Lemma apply_event_run ev r (w : World) : exists n,
  apply_event wall ev r w = (Val (applied ev (iso_at (wall (bm_ticks w))) r), with_ticks n w).
Proof.
  assert (exists n, w = with_ticks n w) as [n0 Hn0] by (exists (bm_ticks w); by destruct w).
  destruct ev; simpl.
  - unfold get_or_now. destruct (run_started_at r) as [t|] eqn:E.
    + exists n0. rewrite <- Hn0. simpl. done.
    + eexists. rewrite bind_bind, (bind_val _ _ _ _ _ (iso_run w)). simpl. done.
  - exists n0. by rewrite <- Hn0.
  - eexists. by rewrite (bind_val _ _ _ _ _ (iso_run w)).
  - eexists. by rewrite (bind_val _ _ _ _ _ (iso_run w)).
  - eexists. by rewrite (bind_val _ _ _ _ _ (iso_run w)).
Qed.

(** What one event publishes. *)
Definition published (ev : BenchmarkLifecycleEvent) (id at_ : bytes) : list BenchmarkEventEnvelope :=
  if is_terminal ev || bool_decide (is_Some (progress_message ev)) || bool_decide (is_Some (failure_detail ev))
  then [mkEnvelope BENCHMARK_EVENT_CHANNEL (lifecycle_event_name ev) id at_ (progress_message ev) (failure_detail ev)]
  else [].

Lemma worker_receive_run id ev (w : World) a before :
  bm_active_runs w !! id = Some a -> bm_runs w !! ar_run_index a = Some before -> is_running before ->
  exists now at_ n, worker_receive wall id ev w
    = (Val (if is_terminal ev then Persisting (applied ev now before) else Receiving),
       mkManager (if is_terminal ev then delete id (bm_active_runs w) else bm_active_runs w)
         (<[ar_run_index a := applied ev now before]> (bm_runs w))
         (bm_run_events w ++ if is_terminal ev then [applied ev now before] else [])
         (bm_lifecycle_events w ++ published ev (run_id before) at_) n (bm_world w)).
Proof.
  intros Ha Hb Hr. unfold worker_receive. rewrite bind_gets, Ha, bind_gets, Hb.
  change (expect (Some before)) with (mret before : M World RunnerError BenchmarkRun). rewrite bind_ret.
  destruct (apply_event_run ev before w) as [n1 E1].
  rewrite (bind_val _ _ _ _ _ E1). set (now := iso_at (wall (bm_ticks w))).
  unfold set_runs at 1. rewrite bind_modify. cbn [bm_active_runs bm_runs with_ticks].
  rewrite applied_changed, applied_finished_at by done.
  exists now. unfold published. rewrite applied_id.
  destruct (is_terminal ev) eqn:Et; cbn [orb].
  - exists (iso_at (wall n1)), (S n1). unfold set_active, send_run, lifecycle_envelope.
    rewrite !bind_modify. rewrite !bind_bind, (bind_val _ _ _ _ _ (iso_run _)), bind_ret. done.
  - rewrite !bind_ret.
    destruct (bool_decide (is_Some (progress_message ev)) || bool_decide (is_Some (failure_detail ev))) eqn:El.
    + exists (iso_at (wall n1)), (S n1). unfold lifecycle_envelope.
      rewrite !bind_bind, (bind_val _ _ _ _ _ (iso_run _)), bind_ret. cbn. by rewrite app_nil_r.
    + exists [], n1. rewrite bind_ret. cbn. by rewrite !app_nil_r.
Qed.

Definition started_envelope (id at_ : bytes) : BenchmarkEventEnvelope :=
  mkEnvelope BENCHMARK_EVENT_CHANNEL (lit "started") id at_ (Some (lit "benchmark run " ++ id ++ lit " started")) None.

Definition run_at (request : BenchmarkRunRequest) (id created started : bytes) : BenchmarkRun :=
  mkRun id request (lit "running") created (Some started) None None None.

(** A call of [start] registers and announces a running run, or fails with the
    table and the channels as they were. *)
Lemma start_run q (w : World) :
  (exists e n x, bm_start wall runners q w
     = (Err e, mkManager (bm_active_runs w) (bm_runs w) (bm_run_events w) (bm_lifecycle_events w) n x))
  \/ exists h n x started at_,
       let run := run_at q (run_id_at (wall (bm_ticks w))) (iso_at (wall (S (bm_ticks w)))) started in
       bm_start wall runners q w
       = (Val run, mkManager (<[run_id run := mkActive h (length (bm_runs w))]> (bm_active_runs w)) (bm_runs w ++ [run])
            (bm_run_events w ++ [run]) (bm_lifecycle_events w ++ [started_envelope (run_id run) at_]) n x).
Proof.
  assert (w = mkManager (bm_active_runs w) (bm_runs w) (bm_run_events w) (bm_lifecycle_events w) (bm_ticks w) (bm_world w))
    as Hw by (by destruct w).
  unfold bm_start. destruct (validate q) as [[]|m]; [|left; eexists _, _, _; unfold throw; by rewrite Hw at 1].
  destruct (select_runner runners (rq_runner q)) as [runner|e]; [|left; eexists _, _, _; unfold throw; by rewrite Hw at 1].
  unfold next_run_id. rewrite bind_bind, (bind_val _ _ _ _ _ (now_run w)), bind_ret.
  rewrite (bind_val _ _ _ _ _ (iso_run _)). set (w1 := with_ticks (S (bm_ticks (with_ticks (S (bm_ticks w)) w))) (with_ticks (S (bm_ticks w)) w)).
  destruct (runner_start runner q (bm_world w1)) as [[h|e] x] eqn:Er.
  - right. eexists h, _, x, _, _. cbn zeta.
    assert (in_runner_world (runner_start runner q) w1 = (Val h, mkManager (bm_active_runs w1) (bm_runs w1)
      (bm_run_events w1) (bm_lifecycle_events w1) (bm_ticks w1) x)) as E1 by (unfold in_runner_world; by rewrite Er).
    rewrite (bind_val _ _ _ _ _ E1), (bind_val _ _ _ _ _ (iso_run _)), bind_gets.
    unfold set_runs, set_active, send_run, send_lifecycle, lifecycle_envelope. rewrite !bind_modify.
    rewrite bind_bind, (bind_val _ _ _ _ _ (iso_run _)), bind_ret, bind_modify. done.
  - left. eexists e, _, x.
    assert (in_runner_world (runner_start runner q) w1 = (Err e, mkManager (bm_active_runs w1) (bm_runs w1)
      (bm_run_events w1) (bm_lifecycle_events w1) (bm_ticks w1) x)) as E1 by (unfold in_runner_world; by rewrite Er).
    by rewrite (bind_err _ _ _ _ _ E1).
Qed.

|---|

== Task item ==
Copy out every line of the data in which the word "mkEnvelope" is found.

== Task response ==
  then [mkEnvelope BENCHMARK_EVENT_CHANNEL (lifecycle_event_name ev) id at_ (progress_message ev) (failure_detail ev)]
  mkEnvelope BENCHMARK_EVENT_CHANNEL (lit "started") id at_ (Some (lit "benchmark run " ++ id ++ lit " started")) None.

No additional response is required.